Key Legislation That Did Not Advance:
Two bills, HB 1409 and HB 1474, were brought at the urging of the Association of Advance Practice Nurses; both bills would permit APN’s to practice without a written agreement with a supervising physician. Neither bill advanced out of the House Public Health Committee. 

HB 1578 as introduced raised the age limit for smoking from 18 to 21 and would have permitted employers to inquire about an employee’s smoking habit and clarified that higher insurance premium could be charged to the employee. The House Ways and Means Committee stripped out all provisions except for permitting employers to inquire about smoking. While the bill passed the House by a vote of 54-38 it was not heard in the Senate.
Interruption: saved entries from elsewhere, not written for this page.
(* ===== verification/ToyParser.v ===== *)
(** * The toy language: expressions, symbols and the parser

    [toy_lang/expression.cc] (all but the evaluation), [toy_lang/symbol_table.cc],
    [toy_lang/parser.cc], [toy_lang/get_serialized_expression_type.cc] and the
    symbols that [toy_lang/run_toy_lang_program.cc] declares.

    The parser is written over the interface [TokenSource] of the lexer.  Its
    recursion has fuel; [parse_file_terminates] says how much is enough. *)
From S2P Require Import Prelude Text Values ToyLexer.
From stdpp Require Import base tactics list strings gmap.
From Stdlib Require Import ZArith Lia Ascii.
#[local] Open Scope string_scope.
#[local] Open Scope Z_scope.

(** ** Expressions *)
#[local] Unset Elimination Schemes.
Inductive Expression :=
| IntExpression (n_ : Z)
| StringExpression (s_ : string)
| SymbolExpression (symbol_id_ : Z)
| BlockExpression (expression_ : Expression) (parameter_symbol_ids_ local_symbol_ids_ : list Z)
| FunctionCallExpression (function_ : Expression) (parameters_ : list Expression)
| ListExpression (list_items_ : list Expression).

(** The constructor of SymbolExpression. *)
Definition NewSymbolExpression (symbol_id : Z) : res Expression :=
  _ ← CHECK (0 <=? symbol_id); Ok (SymbolExpression symbol_id).

Section expression_ind.
Context (P : Expression → Prop).
Context (HInt : ∀ n, P (IntExpression n)) (HString : ∀ s, P (StringExpression s)).
Context (HSymbol : ∀ i, P (SymbolExpression i)).
Context (HBlock : ∀ e ps ls, P e → P (BlockExpression e ps ls)).
Context (HCall : ∀ f ps, P f → Forall P ps → P (FunctionCallExpression f ps)).
Context (HList : ∀ es, Forall P es → P (ListExpression es)).

(** Induction with the expressions in lists. *)
Fixpoint Expression_ind' (e : Expression) : P e :=
  let go := fix go (es : list Expression) : Forall P es :=
    match es with
    | [] => Forall_nil_2 P
    | x :: es' => Forall_cons_2 P x es' (Expression_ind' x) (go es')
    end in
  match e with
  | IntExpression n => HInt n
  | StringExpression s => HString s
  | SymbolExpression i => HSymbol i
  | BlockExpression x ps ls => HBlock x ps ls (Expression_ind' x)
  | FunctionCallExpression f ps => HCall f ps (Expression_ind' f) (go ps)
  | ListExpression es => HList es (go es)
  end.
End expression_ind.

(** ** Their wire form: a message of which exactly one field must be set *)
Inductive ExpressionProto := mkExpressionProto {
  int_expression : option Z;
  string_expression : option string;
  symbol_expression : option Z;
  block_expression : option (ExpressionProto * list Z * list Z);
  function_call_expression : option (ExpressionProto * list ExpressionProto);
  list_expression : option (list ExpressionProto);
}.

#[local] Set Elimination Schemes.

Module ExpressionType.
Inductive t := UNKNOWN | INT | STRING | SYMBOL | BLOCK | FUNCTION_CALL | LIST.
#[global] Instance t_eq_dec : EqDecision t.
Proof. solve_decision. Defined.
End ExpressionType.

Definition GetSerializedExpressionType (p : ExpressionProto) : res ExpressionType.t :=
  GetFieldType ExpressionType.UNKNOWN
    [(bool_decide (is_Some (int_expression p)), ExpressionType.INT);
     (bool_decide (is_Some (string_expression p)), ExpressionType.STRING);
     (bool_decide (is_Some (symbol_expression p)), ExpressionType.SYMBOL);
     (bool_decide (is_Some (block_expression p)), ExpressionType.BLOCK);
     (bool_decide (is_Some (function_call_expression p)), ExpressionType.FUNCTION_CALL);
     (bool_decide (is_Some (list_expression p)), ExpressionType.LIST)].

(** [PopulateExpressionProto] of each class, given the messages of the expressions
    it contains. *)
Definition IntExpression_PopulateExpressionProto (n : Z) : ExpressionProto :=
  mkExpressionProto (Some n) None None None None None.
Definition StringExpression_PopulateExpressionProto (s : string) : ExpressionProto :=
  mkExpressionProto None (Some s) None None None None.
Definition SymbolExpression_PopulateExpressionProto (symbol_id : Z) : ExpressionProto :=
  mkExpressionProto None None (Some symbol_id) None None None.
Definition BlockExpression_PopulateExpressionProto (expression : ExpressionProto)
    (parameter_symbol_ids local_symbol_ids : list Z) : ExpressionProto :=
  mkExpressionProto None None None (Some (expression, parameter_symbol_ids, local_symbol_ids)) None None.
Definition FunctionCallExpression_PopulateExpressionProto (function : ExpressionProto)
    (parameters : list ExpressionProto) : ExpressionProto :=
  mkExpressionProto None None None None (Some (function, parameters)) None.
Definition ListExpression_PopulateExpressionProto (list_items : list ExpressionProto) : ExpressionProto :=
  mkExpressionProto None None None None None (Some list_items).
(* ===== verification/FakeInterpreter.v ===== *)
(** The interpreter of the engine's tests: [fake_interpreter/fake_local_object.cc] and
    [fake_interpreter/fake_interpreter.cc].  An object is a string that can be
    appended to, cleared and read; it holds no references and calls no methods. *)
From S2P Require Import Prelude Text DumpContext Values Serialization ObjectTable Dumps PlaybackThread RecordingThread RecordReplay FakeEngine.
From stdpp Require Import base tactics list strings.
From Stdlib Require Import ZArith Lia.
#[local] Open Scope string_scope.

Definition kVoidLocalType : Z := 0.
Definition kStringLocalType : Z := 1.
Definition kObjectLocalType : Z := 2.
Definition kSerializationPrefix : string := "FakeLocalObject:".

Record FakeLocalObject := { s_ : string }.

Definition FakeLocalObject_Clone (o : FakeLocalObject) : FakeLocalObject := {| s_ := s_ o |}.

Definition FakeLocalObject_Serialize (o : FakeLocalObject) : ser_prog := SDone (kSerializationPrefix +:+ s_ o).

(** A failed [CHECK], or [LOG(FATAL)]. *)
Definition fatal : prog FakeLocalObject := PFail FatalError.

#[export] Instance FakeLocalObject_InvokeMethod : LocalObjectMethods FakeLocalObject := fun _ method_name parameters =>
  if bool_decide (method_name = "append") then
    match parameters with
    | [{| data := STRING text |}] =>
        PRead (fun o => PWrite {| s_ := s_ o +:+ text |} (PReturn (set_empty kVoidLocalType)))
    | _ => fatal
    end
  else if bool_decide (method_name = "clear") then
    match parameters with [] => PWrite {| s_ := "" |} (PReturn (set_empty kVoidLocalType)) | _ => fatal end
  else if bool_decide (method_name = "get") then
    match parameters with [] => PRead (fun o => PReturn (set_string_value kStringLocalType (s_ o))) | _ => fatal end
  else fatal.

#[export] Instance FakeLocalObject_Dump : LocalObjectDump FakeLocalObject := fun D _ _ o => AddString (s_ o).

(** [FakeInterpreter::DeserializeObject]. *)
Definition DeserializeObject (buffer : string) : res FakeLocalObject :=
  let prefix_length := String.length kSerializationPrefix in
  _ ← CHECK (bool_decide (prefix_length ≤ String.length buffer)%nat);
  _ ← CHECK (bool_decide (String.substring 0 prefix_length buffer = kSerializationPrefix));
  Ok {| s_ := String.substring prefix_length (String.length buffer - prefix_length) buffer |}.

(** ** What the objects promise to the engine *)
#[export] Instance fake_dump_laws : LocalObjectDumpLaws FakeLocalObject.
Proof.
  refine {| dumped_references _ := [] |}. intros D HD HL ref_dump o _.
  exists (StringDumpNode (s_ o)). split; [|done]. apply writes_one. intros d. apply AddString_node.
Qed.

Lemma substring_split n (text : string) :
  (n ≤ String.length text)%nat → String.substring 0 n text +:+ String.substring n (String.length text - n) text = text.
Proof.
  revert n. induction text as [|c text IH]; intros [|n] Hn; simpl in *; [done|lia| |].
  - change (String c (String.substring 0 (String.length text) text) = String c text). by rewrite substring_all.
  - change (String c (String.substring 0 n text +:+ String.substring n (String.length text - n) text) = String c text).
    by rewrite IH by lia.
Qed.

(** An object that is written to a string, with whatever buffers, and read back is
    the object that was written; nothing else than the form with its prefix is
    accepted. *)
Theorem fake_object_roundtrip static_buffer new_buffer o :
  (∀ n, String.length (new_buffer n) = n) →
  (x ← SerializeLocalObjectToString static_buffer new_buffer (FakeLocalObject_Serialize o); DeserializeObject x.1) = Ok o ∧
  ∀ buffer, DeserializeObject buffer = Ok o ↔ buffer = kSerializationPrefix +:+ s_ o.
Proof.
  intros Hnew. assert (Hread : DeserializeObject (kSerializationPrefix +:+ s_ o) = Ok o).
  { unfold DeserializeObject. destruct o as [text]. unfold s_. rewrite substring_app_l, str_app_length.
    rewrite !bool_decide_true by (done || lia). rewrite Nat.add_comm, Nat.add_sub, substring_app_r. done. }
  split; [by rewrite serialize_to_string_eq|].
  intros buffer. split; [|by intros ->]. unfold DeserializeObject. intros H.
  apply bind_Ok in H as (? & Hlen%CHECK_Ok%bool_decide_eq_true & H). apply bind_Ok in H as (? & Hpre%CHECK_Ok%bool_decide_eq_true & [= <-]).
  simpl. rewrite <- Hpre at 1. by rewrite substring_split.
Qed.

(** The objects keep what the engines ask of an interpreter: references are not
    made up, transactions are ended, and what is recorded can be replayed
    ([RecordReplay.recorded_method_replays]). *)
#[export] Instance fake_well_behaved : WellBehaved FakeLocalObject (fun _ _ => True).
Proof.
  split; [done|]. intros K self name ps _ _. unfold lo_invoke, FakeLocalObject_InvokeMethod, fatal.
  repeat case_match; simpl; by repeat split.
Qed.
Lemma fake_methods_recorded self name ps :
  RecordingThread.balanced 0 (FakeLocalObject_InvokeMethod self name ps) ∧
  RecordReplay.calls_only (FakeLocalObject_InvokeMethod self name ps).
Proof. unfold FakeLocalObject_InvokeMethod, fatal. repeat case_match; simpl; by repeat split. Qed.
Lemma count_text_tokens n : 0 ≤ n < 2 ^ 63 → tokens_of (count_text n) = Ok (count_tokens n).
Proof.
  intros Hn. change (count_text n) with (print_tokens (count_tokens n)). apply tokens_of_print.
  repeat constructor. unfold token_ok, LLONG_MIN, LLONG_MAX. simpl Token.type_. cbn [Token.int_attribute_ Token.CreateIntLiteral].
  rewrite (proj2 (Z.leb_le _ _)), (proj2 (Z.leb_le _ _)) by lia. done.
Qed.

Lemma count_tokens_parse m n :
  match program_symbol_table with
  | Ok t =>
      match Parser.ParseFile (20 + m) (count_tokens n, t) with
      | Some (Ok (e, (_, t'))) => Some (e, SymbolTable.GetExternalSymbolIds t')
      | _ => None
      end
  | _ => None
  end = Some (count_program n, program_ids).
Proof. vm_cast_no_check (eq_refl (Some (count_program n, program_ids))). Qed.

Lemma count_text_parse n : 0 ≤ n < 2 ^ 63 → parse_program (count_text n) = Some (Ok (count_program n, program_ids)).
Proof.
  intros Hn. unfold parse_program.
  assert (∃ m, file_fuel (count_text n) = 20 + m)%nat as [m Hm].
  { exists (file_fuel (count_text n) - 20)%nat. unfold file_fuel, count_text. rewrite !str_app_length. simpl. lia. }
  rewrite Hm. pose proof (count_tokens_parse m n) as H.
  destruct program_symbol_table as [t| |]; [|discriminate H..].
  destruct (Parser.ParseFile (20 + m) (count_tokens n, t)) as [[[e [rest t']]| |]|] eqn:E;
    [|discriminate H..].
  destruct (parse_tokens_file _ _ _ _ _ _ _ (count_text_tokens n Hn) E) as [l ->].
  apply (inj Some), pair_equal_spec in H as [-> ->]. reflexivity.
Qed.

Lemma concat_cons x l : String.concat "" (x :: l) = x ++ String.concat "" l.
Proof. destruct l; simpl; [by rewrite str_app_nil_r|done]. Qed.

Lemma concat_numbers n : String.concat "" (numbers n) = lines_of (printf_d <$> seqZ 0 n).
Proof.
  unfold numbers, lines_of. induction (seqZ 0 n) as [|i l IH]; [done|].
  cbn [flat_map fmap list_fmap map app]. rewrite !concat_cons, IH. by rewrite str_app_assoc.
Qed.


Lemma populate_comments_oldest_first w s ids :
  ids_by_time (comments w) →
  StronglySorted Pos.lt ids →
  oldest_first cv_createdAt
    (populate_comments w (mkPopulateComments s None UsernameProfilePicture) ids).
Proof.
  intros Hw. unfold oldest_first, populate_comments, sort_by.
  cbn [pc_options_sort pc_populate_author].
  induction 1 as [|id ids Hids IH Hlt]; [constructor|]. cbn [omap list_omap].
  destruct (comments w !! id) as [c|] eqn:Hc; cbn [fmap option_fmap option_map]; [|done].
  rewrite fmap_cons. constructor; [done|].
  apply Forall_fmap, Forall_forall. intros d [id' [Hin Hd]]%list_elem_of_omap.
  destruct (comments w !! id') as [c'|] eqn:Hc'; simplify_eq/=.
  eapply Hw; [exact Hc|exact Hc'|].
  by apply (proj1 (Forall_forall _ _) Hlt).
Qed.

(** X27: in every world the server can reach, the comments under each listed
    post come oldest first. *)
Lemma getAllPost_lists_comments_oldest_first
  (sharp : Buffer → Outcome Buffer) (base64 : Buffer → string) (upload : string → Outcome string)
  (w : World) :
  reachable sharp base64 upload w →
  Forall (λ v, oldest_first cv_createdAt (comments_of v)) (posts_of (getAllPost w).1).
Proof.
  intros Hw%Inv_reachable.
  rewrite getAllPost_result. unfold posts_of. simpl.
  apply Forall_fmap, Forall_forall. intros d Hd. simpl.
  rewrite merge_sort_Permutation, filter_everything in Hd.
  apply elem_of_docs in Hd. unfold comments_of. simpl.
  apply populate_comments_oldest_first; [by apply inv_ids|].
  by apply (inv_threads _ Hw (_id d) (fields d)).
Qed.

(** C4: the listing does not put the comments of a post newest first. After
    the history [history] (one post, commented at time 1 and again at time 2)
    the listing returns the two comments in the order they were added, the
    older one first: the [sort] key handed to [populate] sits beside [path],
    not under [options], and the population keeps the order of the stored
    ids. *)
Theorem getAllPost_comments_oldest_first :
  reachable sharp_ok base64_plain upload_ok two_comments
  ∧ posts two_comments !! 1%positive = Some sunset
  ∧ status (getAllPost two_comments).1 = 200%N
  ∧ comment_times (getAllPost two_comments).1 = [[1; 2]]%N
  ∧ ¬ listing_newest_first (getAllPost two_comments).1.
Proof.
  split_and!.
  - exists history. vm_compute. reflexivity.
  - by vm_compute.
  - done.
  - by vm_compute.
  - apply (bool_decide_eq_false_1 (listing_newest_first (getAllPost two_comments).1)).
    by vm_compute.
Qed.

(** ** The properties at work on the concrete history *)

(** Ann deletes her post: the post and both comments are gone. *)
Lemma deletePost_by_author_witness :
  status (deletePost (toString 1) 7 two_comments).1 = 200%N
  ∧ posts (deletePost (toString 1) 7 two_comments).2 !! 1%positive = None
  ∧ (∀ id c, comments (deletePost (toString 1) 7 two_comments).2 !! id = Some c →
             Comment.post c ≠ 1%positive).
Proof.
  destruct (deletePost_by_author two_comments 1 sunset ann_with_post)
    as (Hstatus & _ & Hpost & Hcomments & _).
  - vm_compute. reflexivity.
  - vm_compute. reflexivity.
  - split_and!; [exact Hstatus|exact Hpost|].
    intros id c Hc. apply Hcomments in Hc. exact (proj2 Hc).
Defined.

(** User 8 asks to delete Ann's post. *)
Lemma deletePost_by_non_author_witness :
  deletePost (toString 1) 8 two_comments
  = (json 403 [("message", JString "Unauthorized")], two_comments).
Proof.
  apply (deletePost_by_non_author two_comments (toString 1) 8 sunset).
  - vm_compute. reflexivity.
  - simpl. lia.
Defined.
Lemma outputFormats_Some (name token : string) :
  outputFormats !! name = Some token <->
  (name = "opus" /\ token = "opus_48000_96")
  \/ (name = "mp3" /\ token = "mp3_44100_128")
  \/ (name = "pcm" /\ token = "pcm_44100").
Proof.
  split.
  - intros H.
    destruct (decide (name = "opus")) as [->|H1]; [left; split; [reflexivity|] |].
    { vm_compute in H. congruence. }
    destruct (decide (name = "mp3")) as [->|H2]; [right; left; split; [reflexivity|] |].
    { vm_compute in H. congruence. }
    destruct (decide (name = "pcm")) as [->|H3]; [right; right; split; [reflexivity|] |].
    { vm_compute in H. congruence. }
    rewrite outputFormats_other in H by assumption. discriminate.
  - intros [[-> ->]|[[-> ->]|[-> ->]]]; reflexivity.
Qed.

Lemma textToSpeech_unsupported (w : World) (text outputPath voiceID format : string)
    (stability similarityBoost style speed : float) (speakerBoost : bool) :
  effective w "ELEVENLABS_API_KEY" <> "" ->
  outputFormats !! format = None ->
  textToSpeech text outputPath voiceID format stability similarityBoost style speed
    speakerBoost w
  = Ret (Some ("unsupported format: " +:+ format))
        (after_load w [EGetenv "ELEVENLABS_API_KEY"]).
Proof.
  intros Hk Hf. unfold textToSpeech, bind.
  rewrite getAPIKey_spec, (eqb_empty_false _ Hk), Hf. reflexivity.
Qed.

Lemma voiceChange_unsupported (w : World) (inputPath outputPath voiceID format : string) :
  effective w "ELEVENLABS_API_KEY" <> "" ->
  outputFormats !! format = None ->
  voiceChange inputPath outputPath voiceID format w
  = Ret (Some ("unsupported format: " +:+ format))
        (after_load w [EGetenv "ELEVENLABS_API_KEY"]).
Proof.
  intros Hk Hf. unfold voiceChange, bind.
  rewrite getAPIKey_spec, (eqb_empty_false _ Hk), Hf. reflexivity.
Qed.

(** C1. The format table maps exactly opus, mp3 and pcm to their wire
    tokens (opus_48000_96, mp3_44100_128, pcm_44100); no other name, and no
    case variant, has an entry. With a credential configured, synthesis and
    transformation asked for any other format return the error
    "unsupported format: <name>", which names the offending token, and
    send nothing to the service. *)
Theorem format_table_exact :
  (forall name token : string,
      outputFormats !! name = Some token <->
      (name = "opus" /\ token = "opus_48000_96")
      \/ (name = "mp3" /\ token = "mp3_44100_128")
      \/ (name = "pcm" /\ token = "pcm_44100"))
  /\ (forall (name : string) (w : World),
        name <> "opus" -> name <> "mp3" -> name <> "pcm" ->
        effective w "ELEVENLABS_API_KEY" <> "" ->
        outputFormats !! name = None
        /\ (forall (text outputPath voiceID : string)
                   (stability similarityBoost style speed : float) (speakerBoost : bool),
               exists w',
                 textToSpeech text outputPath voiceID name stability similarityBoost
                   style speed speakerBoost w
                 = Ret (Some ("unsupported format: " +:+ name)) w'
                 /\ http_calls (trace w') = http_calls (trace w))
        /\ (forall inputPath outputPath voiceID : string,
               exists w',
                 voiceChange inputPath outputPath voiceID name w
                 = Ret (Some ("unsupported format: " +:+ name)) w'
                 /\ http_calls (trace w') = http_calls (trace w))).
Proof.
  split; [exact outputFormats_Some|].
  intros name w H1 H2 H3 Hk.
  pose proof (outputFormats_other name H1 H2 H3) as Hf.
  assert (Hn : http_calls (trace (after_load w [EGetenv "ELEVENLABS_API_KEY"]))
               = http_calls (trace w)).
  { simpl. rewrite !http_calls_app, load_trace_http. simpl. now rewrite app_nil_r. }
  split; [exact Hf|]. split; intros; eexists; split; try exact Hn.
  - now apply textToSpeech_unsupported.
  - now apply voiceChange_unsupported.
Qed.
Several attempts were made during conference committees to insert the repeal into other bills but those were unsuccessful. 

HB 1061 would have required a physician who orders a laboratory test for the presence of Lyme disease to provide the patient or the patient's legal representative with certain written information concerning Lyme disease. The bill was heard in but no vote was taken in the House Public Health Committee.